Rainbow prints messages about its progress to standard error as it runs. You can change the verbosity of these progress messages with the --verbosity=LEVEL (or -v option. The argument LEVEL should be an integer from 0 to 5, 0 being silent (no progress messages printed to standard error), and 5 being most verbose. The default is 2.
For example, the following command will print no progress messages.

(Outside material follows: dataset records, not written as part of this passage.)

(* ===== verification/EventSync.v ===== *)
(** * EventSync: the appender against the contract of its dependencies

    Whatever calls fail and whatever other realizations append meanwhile, the
    operations of [EventAppender] keep the invariant of [EventContract]: the local
    projection is at a head of the platform's chain. An append that succeeds is
    in the chain and is the local head; a reconstruction that succeeds has caught
    up with the chain; replaying takes a bounded number of pages. *)
From S2P Require Import Prelude GoStrings Sha256 GoUuid GoTime GoJson CanonicalJson JsonRoundTrip ComputerEvent EventReceipt ProjectionBatch EventAppender EventContract.
Import ComputerEvent EventReceipt ProjectionBatch EventAppender EventContract.

Module EventSync.
Local Open Scope Z_scope.
(** Keep the texts of events folded: they are large. *)
#[local] Opaque event_utf8 commit_json Reduce Digest Validate ComputePinIntentCommitment ComputeRequestCommitment CanonicalJSON
  ComputerEvent.CanonicalBytes EventReceipt.CanonicalBytes requestIntent event_text commit_text sha256_distinct request_utf8.

Section Operations.
Context {W E : Type} `{Uuid, Sha256} {D : Deps W E}.
Context {texts : string -> Prop} {cid : string} {view : W -> View} {ok : W -> Prop} {L : Laws texts cid view ok}.
Hypothesis texts_distinct : sha256_distinct texts.

Abbreviation Inv v := (Inv texts v).
Abbreviation Good := (Good texts view ok).
Abbreviation spec := (spec (E := E) texts cid view ok).
Abbreviation Stable := (Stable texts).
Abbreviation Lasting := (Lasting texts).

(** A comparison that did not make the operation fail. *)
Lemma passed {A} `{EqDecision A} (x y : A) : (x != y) = false -> x = y.
Proof. by intros Hb%negb_false_iff%bool_decide_eq_true_1. Qed.

(** *** The dependencies *)

Lemma spec_cas_Head F what : Stable F ->
  spec F (call what (cas_Head cid)) (fun h v => at_head (chain v) h /\ F v).
Proof.
  intros HF a w Ha Hi Hf. unfold call. cbn [fst snd]. destruct (cas_Head cid w) as [w' r] eqn:Ed.
  destruct (law_Head w w' r Hi Ed) as (Hok & Hs & Hh). cbn. split_and!; [done|by eapply Good_same|by eapply same_suffix|].
  destruct r as [h|]; cbn; [|done]. split; [rewrite (Hh h eq_refl); apply chain_head_at|by eapply HF].
Qed.

Lemma spec_proj_Head F what : Stable F ->
  spec F (call what (proj_Head cid)) (fun h v => local v = h /\ F v).
Proof.
  intros HF a w Ha Hi Hf. unfold call. cbn [fst snd]. destruct (proj_Head cid w) as [w' r] eqn:Ed.
  destruct (law_local w w' r Hi Ed) as (Hok & Hs & Hh). cbn. split_and!; [done|by eapply Good_same|by eapply same_suffix|].
  destruct r as [h|]; cbn; [|done]. split; [by rewrite (Hh h eq_refl)|by eapply HF].
Qed.

Lemma spec_swap F what q : ComputerID (R_Event q) = cid -> Stable F ->
  (forall v, Inv v -> F v -> known_event texts (R_Event q) /\ (committed texts q \/ attested (chain v) q)) ->
  spec F (call what (cas_CompareAndSwap q))
    (fun receipt v => (forall q', request_utf8 q' -> verify_receipt receipt q' = Ok tt -> attested (chain v) q') /\ F v).
Proof.
  intros Hcid HF Hpre a w Ha Hi Hf. unfold call. cbn [fst snd]. destruct (cas_CompareAndSwap q w) as [w' r] eqn:Ed.
  destruct (Hpre _ (proj1 Hi) Hf) as [Hk Hc]. destruct (law_CompareAndSwap q w w' r Hi Hcid Hk Hc Ed) as (Hok & Hs & Hr). cbn.
  split_and!; [done|by eapply Good_same|by eapply same_suffix|]. destruct r as [receipt|]; cbn; [|done].
  split; [|by eapply HF]. intros q'. by apply Hr.
Qed.

Lemma spec_prepare F what q : Lasting F ->
  (forall v, Inv v -> F v -> Digest (R_Event q) = Ok (R_EventDigest q) -> row_ok texts (chain v) q) ->
  spec F (call what (proj_Prepare q))
    (fun _ v => Digest (R_Event q) = Ok (R_EventDigest q) /\ F v).
Proof.
  intros HF Hpre a w Ha Hi Hf. unfold call. cbn [fst snd]. destruct (proj_Prepare q w) as [w' r] eqn:Ed.
  destruct (law_Prepare q w w' r Hi (Hpre _ (proj1 Hi) Hf) Ed) as (Hok & Hm & Hr). cbn.
  assert (Good w' /\ grows texts (view w) (view w') /\ local (view w') = local (view w)) as (Hi' & Hg & El).
  { destruct Hm as [Hs|Hp].
    - split; [by eapply Good_same|]. by destruct Hs as (Hg & El & _).
    - pose proof Hp as (Hg & El & _ & _ & Hd). split; [|done]. split; [|done].
      eapply Inv_prepared; [apply Hi|done|apply Hpre; [apply Hi|done|done]]. }
  split_and!; [done|done|by destruct Hg|]. destruct r as [[]|]; cbn; [|done]. split; [by apply Hr|by eapply HF].
Qed.

Lemma spec_discard F what d : Lasting F -> spec F (call what (proj_DiscardPrepared cid d)) (fun _ => F).
Proof.
  intros HF a w Ha Hi Hf. unfold call. cbn [fst snd]. destruct (proj_DiscardPrepared cid d w) as [w' r] eqn:Ed.
  destruct (law_Discard d w w' r Hi Ed) as [Hok Hd]. cbn. pose proof Hd as (Hg & El & _).
  split_and!; [done|split; [by eapply Inv_discarded; [apply Hi|]|done]|by destruct Hg|]. destruct r; [|done]. by eapply HF.
Qed.

Lemma spec_ignore_discard F d : Lasting F -> spec F (ignore (proj_DiscardPrepared cid d)) (fun _ => F).
Proof.
  intros HF a w Ha Hi Hf. unfold ignore. cbn [fst snd]. destruct (proj_DiscardPrepared cid d w) as [w' r] eqn:Ed.
  destruct (law_Discard d w w' r Hi Ed) as [Hok Hd]. cbn. pose proof Hd as (Hg & El & _).
  split_and!; [done|split; [by eapply Inv_discarded; [apply Hi|]|done]|by destruct Hg|]. by eapply HF.
Qed.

rainbow -v 0 -d ~/model -I 10
Some of the progress messages print backspace characters in order to show running counters. When running rainbow with GDB inside an Emacs buffer, however, the backspace character is printed as a character escape sequence and fills the buffer. You can avoid printing progress messages that contain backspace characters by using the --no-backspaces (or -b) option.
Rainbow may use a pseudo-random number generator for several tasks, including the randomized test-train splits described in section 3.1. You can specify the seed for this random number generator using the --random-seed option. For example
rainbow -d ~/model -t 1 --test-set=0.3 --random-seed=2
You can verify that use of the same random seed results in identical test/train splits by using the --print-doc-names option. For example
rainbow -d ~/model --random-seed=1 --train-set=4pc --print-doc-names=trainwill perform the specified test/train split, then print only the training documents. The above command will produce the same output each time it is called. However, the above command with the --random-seed=1 option removed will print different document names each time.
If this option is not given, then the seed is set using the computer's real-time clock.